• **Problem details**
In the listing below, find the line that contains "(** Changes that" and the line that contains "intros [H1 H2 H3 H4] Hr". Quote both and every line between them, exactly, and nothing more.

• **Data shown**
(* ===== verification/WgProvider.v ===== *)
(** * The WireGuard provider ([src/wireguard/mod.rs])

    Bringing a tunnel up, keeping it, replacing it, dialling through it and
    taking it down.  The engine (gotatun), the system resolver, the carrier of
    a tunnel inside another and the passing of time are the environment: they
    are the section's variables, indexed by the bring-up attempt or the
    observation they answer.  Names inside the tunnel go through
    [WgResolve.resolve].

    A tunnel is named by the attempt that built it.  [running] are the devices
    that have not been stopped, [pumps] the stack pumps that have not ended. *)

From Stdlib Require Import ZArith Lia String Ascii.
From stdpp Require Import gmap strings numbers prelude.
From S2P Require Import Prelude WgLink WgPump TextFacts Net NetFacts Codec Errors Runtime Provider WgSpec WgWire WgStack WgResolve.

Open Scope string_scope.
Open Scope Z_scope.

#[local] Arguments String.append : simpl nomatch.

Definition SESSION_EXPIRY : Duration := from_secs (180 * 3).
Definition HANDSHAKE_POLL_INTERVAL : Duration := from_millis 25.
Definition RECENT_HANDSHAKE : Duration := from_secs 120.

Definition stopped_provider : TunnelError := Engine "tunnel provider stopped".

(** ** Dial failures *)

Inductive DialFailure : Type :=
| Destination (error : TunnelError)
| Tunnel (error : TunnelError).

Definition into_error (f : DialFailure) : TunnelError :=
  match f with Destination error | Tunnel error => error end.

(** [str::contains]. *)
Definition contains (needle hay : string) : bool := is_Some_b (String.index 0 needle hay).

Definition is_silence (error : TunnelError) : bool :=
  match error with Dial _ _ detail => contains "in time" detail | _ => false end.

Definition relabel (error : TunnelError) (host : string) (port : Z) : TunnelError :=
  match error with Dial _ _ detail => Dial host port detail | other => other end.

(** ** State *)

(** A datagram socket of another transport, and that transport; its answers
    are indexed by the bring-up attempt that asks. *)
Record CarrierSocket : Type := { cs_local_addr : option SocketAddr; cs_link_mtu : option Z }.

Record DatagramTransport : Type := {
  dt_resolve : nat -> string -> Result (list IpAddr) TunnelError;
  dt_bind : nat -> SocketAddr -> Result CarrierSocket TunnelError
}.

Record WgTunnel : Type := {
  tn_config : StackConfig;
  tn_endpoint : SocketAddr;
  tn_handshake_at : Duration;
  tn_carrier : option CarrierSocket
}.

Inductive WgEvent : Type :=
| AskedSystem (host : string)
| AskedCarrier (host : string)
| BoundCarrier (peer : SocketAddr)
| PumpStarted (n : nat)
| DeviceBuilt (n : nat)
| DeviceStopped (n : nat)
| PumpAborted (n : nat)
| ConnectOn (n : nat) (remote : SocketAddr)
| Observed (o : Observation).

Record WgState : Type := {
  current : option nat;
  closed : bool;
  tunnels : gmap nat WgTunnel;
  running : gset nat;
  pumps : gset nat;
  attempts : nat;
  looks : nat;
  connects : nat;
  log : list WgEvent
}.

Definition wg_new : WgState :=
  {| current := None; closed := false; tunnels := ∅; running := ∅; pumps := ∅; attempts := 0; looks := 0;
     connects := 0; log := [] |}.

Definition emit (e : WgEvent) (s : WgState) : WgState :=
  {| current := current s; closed := closed s; tunnels := tunnels s; running := running s; pumps := pumps s;
     attempts := attempts s; looks := looks s; connects := connects s; log := log s ++ [e] |}.

Definition set_current (c : option nat) (s : WgState) : WgState :=
  {| current := c; closed := closed s; tunnels := tunnels s; running := running s; pumps := pumps s;
     attempts := attempts s; looks := looks s; connects := connects s; log := log s |}.

Definition set_closed (s : WgState) : WgState :=
  {| current := current s; closed := true; tunnels := tunnels s; running := running s; pumps := pumps s;
     attempts := attempts s; looks := looks s; connects := connects s; log := log s |}.

Definition next_attempt (s : WgState) : WgState :=
  {| current := current s; closed := closed s; tunnels := tunnels s; running := running s; pumps := pumps s;
     attempts := S (attempts s); looks := looks s; connects := connects s; log := log s |}.

Definition looked (s : WgState) : WgState :=
  {| current := current s; closed := closed s; tunnels := tunnels s; running := running s; pumps := pumps s;
     attempts := attempts s; looks := S (looks s); connects := connects s; log := log s |}.

Definition connected (s : WgState) : WgState :=
  {| current := current s; closed := closed s; tunnels := tunnels s; running := running s; pumps := pumps s;
     attempts := attempts s; looks := looks s; connects := S (connects s); log := log s |}.

Definition add_tunnel (n : nat) (t : WgTunnel) (s : WgState) : WgState :=
  {| current := current s; closed := closed s; tunnels := <[n := t]> (tunnels s); running := running s;
     pumps := pumps s; attempts := attempts s; looks := looks s; connects := connects s; log := log s |}.

Definition start_pump (n : nat) (s : WgState) : WgState :=
  emit (PumpStarted n)
  {| current := current s; closed := closed s; tunnels := tunnels s; running := running s;
     pumps := {[n]} ∪ pumps s; attempts := attempts s; looks := looks s; connects := connects s; log := log s |}.

Definition abort_pump (n : nat) (s : WgState) : WgState :=
  emit (PumpAborted n)
  {| current := current s; closed := closed s; tunnels := tunnels s; running := running s;
     pumps := pumps s ∖ {[n]}; attempts := attempts s; looks := looks s; connects := connects s; log := log s |}.

Definition start_device (n : nat) (s : WgState) : WgState :=
  emit (DeviceBuilt n)
  {| current := current s; closed := closed s; tunnels := tunnels s; running := {[n]} ∪ running s;
     pumps := pumps s; attempts := attempts s; looks := looks s; connects := connects s; log := log s |}.

(** [device.take()] and [device.stop()]: nothing the second time. *)
Definition stop_device (n : nat) (s : WgState) : WgState :=
  if bool_decide (n ∈ running s) then
    emit (DeviceStopped n)
    {| current := current s; closed := closed s; tunnels := tunnels s; running := running s ∖ {[n]};
       pumps := pumps s; attempts := attempts s; looks := looks s; connects := connects s; log := log s |}
  else s.

(** [Drop for WgTunnel]: the device, then the pump. *)
Definition tunnel_drop (n : nat) (s : WgState) : WgState := abort_pump n (stop_device n s).

Record WireGuardHandshake : Type := {
  hs_endpoint : string;
  hs_peer_public_key : string;
  hs_our_public_key : string;
  hs_handshake_at : Duration
}.

(** The pump of [n] ends on its own: its carrier closed or its device went. *)
Definition end_pump (n : nat) (s : WgState) : WgState :=
  {| current := current s; closed := closed s; tunnels := tunnels s; running := running s;
     pumps := pumps s ∖ {[n]}; attempts := attempts s; looks := looks s; connects := connects s; log := log s |}.

(** ** What a provider's state always satisfies *)

(** Every device and pump belongs to a tunnel that shook hands. *)
Record wg_wf (s : WgState) : Prop := {
  wf_running : running s ⊆ dom (tunnels s);
  wf_pumps : pumps s ⊆ dom (tunnels s);
  wf_attempts : forall n, n ∈ dom (tunnels s) -> (n < attempts s)%nat;
  wf_current : forall n, current s = Some n -> n ∈ dom (tunnels s)
}.

Lemma wf_new : wg_wf wg_new.
Proof. split; simpl; set_solver. Qed.

Lemma wf_fresh s : wg_wf s -> attempts s ∉ running s /\ attempts s ∉ pumps s.
Proof.
  intros [H1 H2 H3 _]. split; intros Hin.
  - apply H1, H3 in Hin. lia.
  - apply H2, H3 in Hin. lia.
Qed.

Lemma wf_end_pump n s : wg_wf s -> wg_wf (end_pump n s).
Proof. intros [H1 H2 H3 H4]. split; simpl; set_solver. Qed.

Lemma wf_abort_pump n s : wg_wf s -> wg_wf (abort_pump n s).
Proof. intros [H1 H2 H3 H4]. split; simpl; set_solver. Qed.

Lemma wf_stop_device n s : wg_wf s -> wg_wf (stop_device n s).
Proof. intros Hw. unfold stop_device. case_bool_decide; [| done]. destruct Hw. split; simpl; set_solver. Qed.

(** Changes that touch neither tunnels, devices, pumps nor attempts. *)
Lemma wf_same s s' :
  wg_wf s -> running s' = running s -> pumps s' = pumps s -> tunnels s' = tunnels s ->
  attempts s' = attempts s -> current s' = current s \/ current s' = None -> wg_wf s'.
Proof.
  intros [H1 H2 H3 H4] Hr Hp Ht Ha Hc. split; rewrite ?Hr, ?Hp, ?Ht, ?Ha; try done.
  intros n Hn. destruct Hc as [Hc | Hc]; rewrite Hc in Hn; [by apply H4 | done].
Qed.

(** The resources of two states are the same. *)
Definition same_resources (s s' : WgState) : Prop :=
  running s' = running s /\ pumps s' = pumps s /\ tunnels s' = tunnels s /\ current s' = current s
  /\ closed s' = closed s.

Definition quiet (l : list WgEvent) : Prop :=
  Forall (fun e => match e with Observed _ => False | _ => True end) l.

(** Nothing was observed between two states. *)
Definition unobserved (s s' : WgState) : Prop := exists l, log s' = (log s ++ l)%list /\ quiet l.

Lemma unobserved_refl s : unobserved s s.
Proof. exists []. by rewrite app_nil_r; split; [| constructor]. Qed.

Lemma unobserved_trans s1 s2 s3 : unobserved s1 s2 -> unobserved s2 s3 -> unobserved s1 s3.
Proof.
  intros (l1 & E1 & Q1) (l2 & E2 & Q2). exists (l1 ++ l2)%list. rewrite E2, E1, app_assoc.
  split; [done |]. by apply Forall_app.
Qed.

Lemma unobserved_emit e s s' :
  match e with Observed _ => False | _ => True end -> log s' = (log s ++ [e])%list -> unobserved s s'.
Proof. intros He E. exists [e]. split; [done |]. by repeat constructor. Qed.

Lemma unobserved_log s s' : log s' = log s -> unobserved s s'.
Proof. intros E. exists []. rewrite app_nil_r. split; [done | constructor]. Qed.

(** Nothing but the log and the observations changed. *)
Definition keeps (s s' : WgState) : Prop :=
  same_resources s s' /\ attempts s' = attempts s /\ unobserved s s'.

Lemma keeps_refl s : keeps s s.
Proof. split_and!; [done.. |]. apply unobserved_refl. Qed.

Lemma keeps_emit e s : match e with Observed _ => False | _ => True end -> keeps s (emit e s).
Proof. intros He. split_and!; try done. by eapply unobserved_emit. Qed.

Lemma keeps_trans s1 s2 s3 : keeps s1 s2 -> keeps s2 s3 -> keeps s1 s3.
Proof.
  intros ((A1 & A2 & A3 & A4 & A5) & A6 & A7) ((B1 & B2 & B3 & B4 & B5) & B6 & B7).
  unfold keeps, same_resources. split_and!; [by etransitivity | by etransitivity | by etransitivity | by etransitivity | by etransitivity
              | by etransitivity | by eapply unobserved_trans].
Qed.

Lemma add_remove (n : nat) (X : gset nat) : n ∉ X -> ({[n]} ∪ X) ∖ {[n]} = X.
Proof. set_solver. Qed.

Lemma remove_below (n : nat) (X Y : gset nat) : X ⊆ Y -> X ∖ {[n]} ⊆ Y.
Proof. set_solver. Qed.

Lemma replaced_below (n : nat) (X Y : gset nat) : X ⊆ Y -> ({[n]} ∪ X) ∖ {[n]} ⊆ Y.
Proof. set_solver. Qed.

(** What acquiring a tunnel may do. *)
Definition acquires (s s' : WgState) : Prop :=
  wg_wf s' /\ unobserved s s' /\ closed s' = closed s /\ (attempts s <= attempts s' <= S (attempts s))%nat.

Lemma keeps_wf s s' : wg_wf s -> keeps s s' -> wg_wf s'.
Proof. intros Hw ((A1 & A2 & A3 & A4 & A5) & A6 & A7). eapply wf_same; eauto. Qed.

• **Answer below**
(** Changes that touch neither tunnels, devices, pumps nor attempts. *)
Lemma wf_same s s' :
  wg_wf s -> running s' = running s -> pumps s' = pumps s -> tunnels s' = tunnels s ->
  attempts s' = attempts s -> current s' = current s \/ current s' = None -> wg_wf s'.
Proof.
  intros [H1 H2 H3 H4] Hr Hp Ht Ha Hc. split; rewrite ?Hr, ?Hp, ?Ht, ?Ha; try done.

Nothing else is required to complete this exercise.